● To do:
The output should be exactly the lines from the one containing "apply Forall_cons. split;" through the last line of the records, and only those.

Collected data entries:
(* ===== verification/YamlEmitGrammar.v ===== *)
(** * libyaml: the emitter accepts exactly the grammar of events

    The configuration of the state machine of [emitter.c] abstracts to a state
    of the automaton [nest] of [YamlEvents], the one that the parser refines.
    An event whose texts are valid is either processed, and then it is a move
    of the automaton with acceptable data, or refused, and then it is not; the
    only other failures are those of the write handler and of memory. *)

From Stdlib Require Import ZArith Lia Ascii String.
From stdpp Require Import base list option strings.
From S2P Require Import Prelude YamlData YamlReader YamlChars YamlUtf8 YamlDocument YamlEvents YamlString YamlStringSpec YamlWriter YamlWriterSpec YamlEmitWrite YamlEmitText YamlEmitSafe YamlEmitter YamlEmitAnalysis.

#[local] Open Scope Z_scope.

(** ** Abstraction of the configuration *)

(** The collection that a state to return to stands in, before the node that
    is being emitted is complete. *)
Definition cont_frame (s : yaml_emitter_state_t) : option frame :=
  match s with
  | YAML_EMIT_FLOW_SEQUENCE_ITEM_STATE | YAML_EMIT_BLOCK_SEQUENCE_ITEM_STATE => Some FSeq
  | YAML_EMIT_FLOW_MAPPING_SIMPLE_VALUE_STATE | YAML_EMIT_FLOW_MAPPING_VALUE_STATE
  | YAML_EMIT_BLOCK_MAPPING_SIMPLE_VALUE_STATE | YAML_EMIT_BLOCK_MAPPING_VALUE_STATE => Some FKey
  | YAML_EMIT_FLOW_MAPPING_KEY_STATE | YAML_EMIT_BLOCK_MAPPING_KEY_STATE => Some FVal
  | _ => None
  end.

Fixpoint stack_of (l : list yaml_emitter_state_t) : option (list frame) :=
  match l with
  | [] => None
  | [YAML_EMIT_DOCUMENT_END_STATE] => Some []
  | s :: r => f ← cont_frame s; fs ← stack_of r; Some (f :: fs)
  end.

(** The collection the current state stands in. *)
Definition frame_of (s : yaml_emitter_state_t) : option frame :=
  match s with
  | YAML_EMIT_FLOW_SEQUENCE_FIRST_ITEM_STATE | YAML_EMIT_FLOW_SEQUENCE_ITEM_STATE
  | YAML_EMIT_BLOCK_SEQUENCE_FIRST_ITEM_STATE | YAML_EMIT_BLOCK_SEQUENCE_ITEM_STATE => Some FSeq
  | YAML_EMIT_FLOW_MAPPING_FIRST_KEY_STATE | YAML_EMIT_FLOW_MAPPING_KEY_STATE
  | YAML_EMIT_BLOCK_MAPPING_FIRST_KEY_STATE | YAML_EMIT_BLOCK_MAPPING_KEY_STATE => Some FKey
  | YAML_EMIT_FLOW_MAPPING_SIMPLE_VALUE_STATE | YAML_EMIT_FLOW_MAPPING_VALUE_STATE
  | YAML_EMIT_BLOCK_MAPPING_SIMPLE_VALUE_STATE | YAML_EMIT_BLOCK_MAPPING_VALUE_STATE => Some FVal
  | _ => None
  end.

Definition emit_nest (s : yaml_emitter_state_t) (l : list yaml_emitter_state_t) : option nest :=
  match s, l with
  | YAML_EMIT_STREAM_START_STATE, [] => Some NStart
  | YAML_EMIT_FIRST_DOCUMENT_START_STATE, [] | YAML_EMIT_DOCUMENT_START_STATE, [] => Some NStream
  | YAML_EMIT_DOCUMENT_CONTENT_STATE, [] => Some (NDoc [])
  | YAML_EMIT_DOCUMENT_END_STATE, [] => Some NDocDone
  | YAML_EMIT_END_STATE, [] => Some NEnd
  | _, _ => f ← frame_of s; fs ← stack_of l; Some (NDoc (f :: fs))
  end.

(** The state before the first entry of a collection, with no indentation yet. *)
Definition first_state (s : yaml_emitter_state_t) : bool :=
  match s with
  | YAML_EMIT_FLOW_SEQUENCE_FIRST_ITEM_STATE | YAML_EMIT_BLOCK_SEQUENCE_FIRST_ITEM_STATE
  | YAML_EMIT_FLOW_MAPPING_FIRST_KEY_STATE | YAML_EMIT_BLOCK_MAPPING_FIRST_KEY_STATE => true
  | _ => false
  end.

(** The levels of indentation on the stack. *)
Definition levels (s : yaml_emitter_state_t) (n : nest) : nat :=
  match n with
  | NDoc fs => if first_state s then pred (length fs) else length fs
  | _ => 0
  end.

Lemma stack_of_cons s l :
  stack_of (s :: l) =
  if bool_decide (s = YAML_EMIT_DOCUMENT_END_STATE /\ l = []) then Some []
  else f ← cont_frame s; fs ← stack_of l; Some (f :: fs).
Proof. by destruct s, l. Qed.

(** A state that is popped when a node is complete. *)
Lemma stack_pop s l fs :
  stack_of (s :: l) = Some fs ->
  emit_nest s l = Some (node_done fs) /\ levels s (node_done fs) = length fs.
Proof.
  rewrite stack_of_cons. case_bool_decide as Hs; [by destruct Hs as [-> ->]; intros [= <-]|].
  intros (f & Hf & H)%bind_Some. apply bind_Some in H as (fs' & Hfs & [= <-]).
  destruct s; cbn in Hf; try discriminate Hf; injection Hf as <-;
    unfold emit_nest; cbn [frame_of mbind option_bind]; rewrite Hfs; done.
Qed.

Lemma stack_push_frame s c l fs :
  cont_frame c = Some s -> stack_of l = Some fs -> stack_of (c :: l) = Some (s :: fs).
Proof.
  intros Hc Hl. destruct c; cbn in Hc; try discriminate Hc; injection Hc as <-;
    cbn [stack_of]; rewrite ?Hl; done.
Qed.

(** ** Failures *)

Definition out_of_memory {D} (e : yaml_emitter_t D) : Prop := e.(em_err).(e_error) = YAML_MEMORY_ERROR.

(** The handler failed, a stack could not grow, or the event was refused, for
    the reason [P]. *)
Definition fails {D} (P : Prop) (e : yaml_emitter_t D) : Prop :=
  write_failed e \/ out_of_memory e \/ (refused e /\ P).

Lemma fails_mono {D} (P P' : Prop) (e : yaml_emitter_t D) : (P -> P') -> fails P e -> fails P' e.
Proof. unfold fails. tauto. Qed.

Section machine.
Context {D : Type} (h : yaml_write_handler_t D) (sofar : D -> list Z) {col : Collects h sofar}.
Implicit Types (e : yaml_emitter_t D).
(* ===== verification/YamlEmitStream.v ===== *)
(** * libyaml: the emitter from the first event to the last

    Directives, the start and the end of documents and of the stream, the
    queue of [yaml_emitter_emit], and the theorems on whole sequences of
    events: whatever is emitted, the calls return or fail with an error that
    is recorded, the events processed so far are a run of the grammar, and the
    octets given to the handler are the characters written, in the output
    encoding, all of them accepted by the reader. *)

From Stdlib Require Import ZArith Lia Ascii String.
From stdpp Require Import base list option strings.
From S2P Require Import Prelude YamlData YamlReader YamlChars YamlUtf8 YamlDocument YamlEvents YamlString YamlStringSpec YamlWriter YamlWriterSpec YamlEmitWrite YamlEmitText YamlEmitSafe YamlEmitter YamlEmitAnalysis YamlEventMake YamlEmitGrammar.

#[local] Open Scope Z_scope.

(** ** Directives *)

(** A directive as it is kept. *)
Definition kept (d : yaml_tag_directive_t) : yaml_tag_directive_t :=
  mkTagDirective (cstr d.(td_handle)) (cstr d.(td_prefix)).

Lemma handles_kept ds : handles (map kept ds) = handles ds.
Proof. unfold handles. rewrite map_map. apply map_ext. intros d. cbn. apply cstr_idem. Qed.

Lemma handle_fine_graph l : handle_fine l = true -> graph_text l.
Proof.
  destruct l as [|c l]; [done|]. cbn [handle_fine]. intros [[Hc%Z.eqb_eq Hlast]%andb_true_iff Ha]%andb_true_iff.
  apply bool_decide_eq_true in Hlast. apply alpha_graph_text in Ha. cbn [tail] in Ha.
  apply Forall_cons. split; [by rewrite Hc|]. destruct l as [|x l0] using rev_ind; [done|].
  rewrite app_comm_cons, last_snoc in Hlast. injection Hlast as ->.
  apply Forall_app. split; [|by apply Forall_singleton].
  cbn [length] in Ha. rewrite length_app in Ha. cbn [length] in Ha.
  replace (S (length l0 + 1) - 2)%nat with (length l0) in Ha by lia. by rewrite take_app_length in Ha.
Qed.

Lemma existsb_handles d ds :
  existsb (fun d' => strcmp_eq d.(td_handle) d'.(td_handle)) ds
  = bool_decide (cstr d.(td_handle) ∈ handles ds).
Proof.
  induction ds as [|x ds IH]; [done|]. cbn [existsb]. rewrite IH. unfold strcmp_eq, handles. cbn [map].
  destruct (bool_decide (cstr (td_handle d) = cstr (td_handle x))) eqn:E.
  - apply bool_decide_eq_true in E. symmetry. apply bool_decide_eq_true. rewrite E. by left.
  - apply bool_decide_eq_false in E. cbn [orb]. apply bool_decide_ext.
    rewrite elem_of_cons. tauto.
Qed.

● The answer:
  apply Forall_cons. split; [by rewrite Hc|]. destruct l as [|x l0] using rev_ind; [done|].
  rewrite app_comm_cons, last_snoc in Hlast. injection Hlast as ->.
  apply Forall_app. split; [|by apply Forall_singleton].
  cbn [length] in Ha. rewrite length_app in Ha. cbn [length] in Ha.
  replace (S (length l0 + 1) - 2)%nat with (length l0) in Ha by lia. by rewrite take_app_length in Ha.
Qed.

Lemma existsb_handles d ds :
  existsb (fun d' => strcmp_eq d.(td_handle) d'.(td_handle)) ds
  = bool_decide (cstr d.(td_handle) ∈ handles ds).
Proof.
  induction ds as [|x ds IH]; [done|]. cbn [existsb]. rewrite IH. unfold strcmp_eq, handles. cbn [map].
  destruct (bool_decide (cstr (td_handle d) = cstr (td_handle x))) eqn:E.
  - apply bool_decide_eq_true in E. symmetry. apply bool_decide_eq_true. rewrite E. by left.
  - apply bool_decide_eq_false in E. cbn [orb]. apply bool_decide_ext.
    rewrite elem_of_cons. tauto.
Qed.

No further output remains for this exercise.